According to the NYT’s sources, ICE has been in talks with legacy banks and financial institutions to facilitate swap contracts for potential bitcoin trading. These contracts would essentially allow banks to buy contracts for bitcoin, giving the exchange sure anchors of liquidity. Once an exchange user buys one of these contracts, cash changes hands and the corresponding bitcoin would appear in his/her wallet the next day. In practice, a swap contract is more complex than this, but the important thing to note is that it would give the exchange the regulatory backing of existing laws and make it fully compliant with the Commodity Futures Trading Commission (CFTC), a status even today’s most popular cryptocurrency exchanges have yet to secure.
While the report makes it clear that ICE is at least in the process of formulating a bitcoin trading strategy, it did not indicate whether the exchange is mulling over listing additional popular cryptocurrencies such as ether or litecoin. Further, it warns that all developments are not final and that plans for the exchange could dissolve given crypto’s unregulated, unfettered landscape.

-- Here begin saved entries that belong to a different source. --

(** ** Creation (endpoint_created.go) *)
(** The transition is made when [cond] holds of the state; [wasOnGateway] is set
    when nothing failed. *)
Definition finish_local (cond : hc_state -> bool) (transition : callback Node) (r : result string unit) :
    eff world string unit :=
  w ← getw;
  r ← (if is_ok r && cond (hc w) then attempt (call transition) else mret r);
  _ ← (if is_ok (E := string) (A := unit) r then update (fun s => set_was (isOnGateway s) s) else mret tt);
  lift_result r.

Definition handleCreatedLocalEndpoint (ep : EndpointMeta) : eff world string unit :=
  _ ← (if Hostname (Spec (ep_obj ep)) =?? hostname then update (setIsOnGateway true) else mret tt);
  r ← attempt (call (LocalEndpointCreated ep));
  finish_local (fun s => negb (wasOnGateway s) && isOnGateway s) TransitionToGateway r.

Definition handleCreatedRemoteEndpoint (ep : EndpointMeta) : eff world string unit :=
  w ← getw;
  let later := match lastRemoteEndpoint (hc w) !! ep_cluster ep with
               | Some last => ep_time ep <? ep_time last
               | None => false
               end in
  if later then mret tt
  else
    _ ← update (fun s => set_remotes (<[ep_key ep := ep]> (remoteEndpoints s)) s);
    _ ← update (fun s => set_last (<[ep_cluster ep := ep]> (lastRemoteEndpoint s)) s);
    call (RemoteEndpointCreated ep).

(** ** Removal (endpoint_removed.go) *)
Definition handleRemovedLocalEndpoint (ep : EndpointMeta) : eff world string unit :=
  _ ← (if Hostname (Spec (ep_obj ep)) =?? hostname then update (setIsOnGateway false) else mret tt);
  r ← attempt (call (LocalEndpointRemoved ep));
  finish_local (fun s => wasOnGateway s && negb (isOnGateway s)) (TransitionToNonGateway ep) r.

Definition handleRemovedRemoteEndpoint (ep : EndpointMeta) : eff world string unit :=
  _ ← update (fun s => set_remotes (delete (ep_key ep) (remoteEndpoints s)) s);
  w ← getw;
  let stale := match lastRemoteEndpoint (hc w) !! ep_cluster ep with
               | Some last => negb (ep_UID last =?? ep_UID ep)
               | None => false
               end in
  if stale then call (StaleRemoteEndpointRemoved ep)
  else
    _ ← update (fun s => set_last (delete (ep_cluster ep) (lastRemoteEndpoint s)) s);
    call (RemoteEndpointRemoved ep).

(** ** Update (endpoint_updated.go) *)
Definition handleUpdatedLocalEndpoint (ep : EndpointMeta) : eff world string unit :=
  call (LocalEndpointUpdated ep).

Definition handleUpdatedRemoteEndpoint (ep : EndpointMeta) : eff world string unit :=
  _ ← update (fun s => set_remotes (<[ep_key ep := ep]> (remoteEndpoints s)) s);
  call (RemoteEndpointUpdated ep).

(** ** The entry points: the result is the wish to be called again. *)
Definition guarded (requeueCount : Z) (ep : EndpointMeta) (remote local : eff world string unit) :
    eff world string bool :=
  if maxRequeues <? requeueCount then mret false
  else
    r ← attempt (if negb (ep_cluster ep =?? clusterID) then remote else local);
    mret (is_err (E := string) (A := unit) r).

Definition handleCreatedEndpoint (ep : EndpointMeta) (requeueCount : Z) : eff world string bool :=
  guarded requeueCount ep (handleCreatedRemoteEndpoint ep) (handleCreatedLocalEndpoint ep).

Definition handleRemovedEndpoint (ep : EndpointMeta) (requeueCount : Z) : eff world string bool :=
  guarded requeueCount ep (handleRemovedRemoteEndpoint ep) (handleRemovedLocalEndpoint ep).

Definition handleUpdatedEndpoint (ep : EndpointMeta) (requeueCount : Z) : eff world string bool :=
  guarded requeueCount ep (handleUpdatedRemoteEndpoint ep) (handleUpdatedLocalEndpoint ep).

(** ** Nodes (node_handlers.go) *)
Definition handle_node (cb : callback Node) : eff world string bool :=
  r ← attempt (call cb); mret (is_err (E := string) (A := unit) r).

Definition handleCreatedNode (node : Node) : eff world string bool := handle_node (NodeCreated node).
Definition handleUpdatedNode (node : Node) : eff world string bool := handle_node (NodeUpdated node).
Definition handleRemovedNode (node : Node) : eff world string bool := handle_node (NodeRemoved node).

(** ** The [Transform] functions of the two syncers (controller.go) *)
Inductive notification :=
| EndpointEvent (op : Operation) (ep : EndpointMeta) (numRequeues : Z)
| NodeEvent (op : Operation) (node : Node) (numRequeues : Z).

Definition transform (ev : notification) : eff world string bool :=
  match ev with
  | EndpointEvent OpCreate ep n => handleCreatedEndpoint ep n
  | EndpointEvent OpUpdate ep n => handleUpdatedEndpoint ep n
  | EndpointEvent OpDelete ep n => handleRemovedEndpoint ep n
  | NodeEvent op node _ =>
      (* a handler that is no node handler has no syncer for nodes *)
      if negb (isNodeHandler handler) then mret false
      else match op with
           | OpCreate => handleCreatedNode node
           | OpUpdate => handleUpdatedNode node
           | OpDelete => handleRemovedNode node
           end
  end.

Definition deliver (w : world) (ev : notification) : world := (transform ev w).2.

Definition run (evs : list notification) (w : world) : world := foldl deliver w evs.
End controller.
Arguments world W : clear implicits.
Arguments notification Node : clear implicits.
Arguments mkWorld {W} _ _.
Arguments hc {W} _.
Arguments hw {W} _.
Arguments EndpointEvent {Node} _ _ _.
Arguments NodeEvent {Node} _ _ _.

(** * What the handler sees

    The calls of a handler with their outcome, oldest first, kept beside its own
    state. *)
Section trace.
Context {Node W : Type}.
Context (handler : Handler Node W) (hostname clusterID : string).

Notation log := (list (callback Node * bool)).

Definition recorded : Handler Node (W * log) :=
  mkHandler (GetName handler) (GetNetworkPlugins handler) (isNodeHandler handler)
    (fun wl => let '(r, w) := Init handler wl.1 in (r, (w, wl.2)))
    (fun wl => let '(r, w) := StopHandler handler wl.1 in (r, (w, wl.2)))
    (fun wl => let '(r, w) := UninstallHandler handler wl.1 in (r, (w, wl.2)))
    (fun st cb wl => let '(r, w) := Call handler st cb wl.1 in (r, (w, wl.2 ++ [(cb, is_ok r)]))).

Notation wld := (world (W * log)).
Notation calls w := (hw w).2.

Definition start (w0 : W) : wld := mkWorld init_hc (w0, []).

Still, if ICE does go through with its plans, it would become the first traditional financial market to trade bitcoin directly. This would put it in the company of Goldman Sachs, who announced earlier this week its plans to trade bitcoin futures contracts on behalf of its clients. Goldman Sachs indicated that while it is not comfortable with trading bitcoin directly straight out of the gate, the bank has plans on standby if clearer regulations surface. The institution shares this sentiment with Nasdaq, whose CEO, Adena Friedman, told CNBC that the exchange would open up bitcoin trading when “people are ready for a more regulated market.”
Right now, the only traditional financial exchanges that offer bitcoin options of any kind are the Chicago-based CME and CBOE, both of which began offering futures contracts in December of last year.
A representative for the New York Stock Exchange declined to comment on the developments.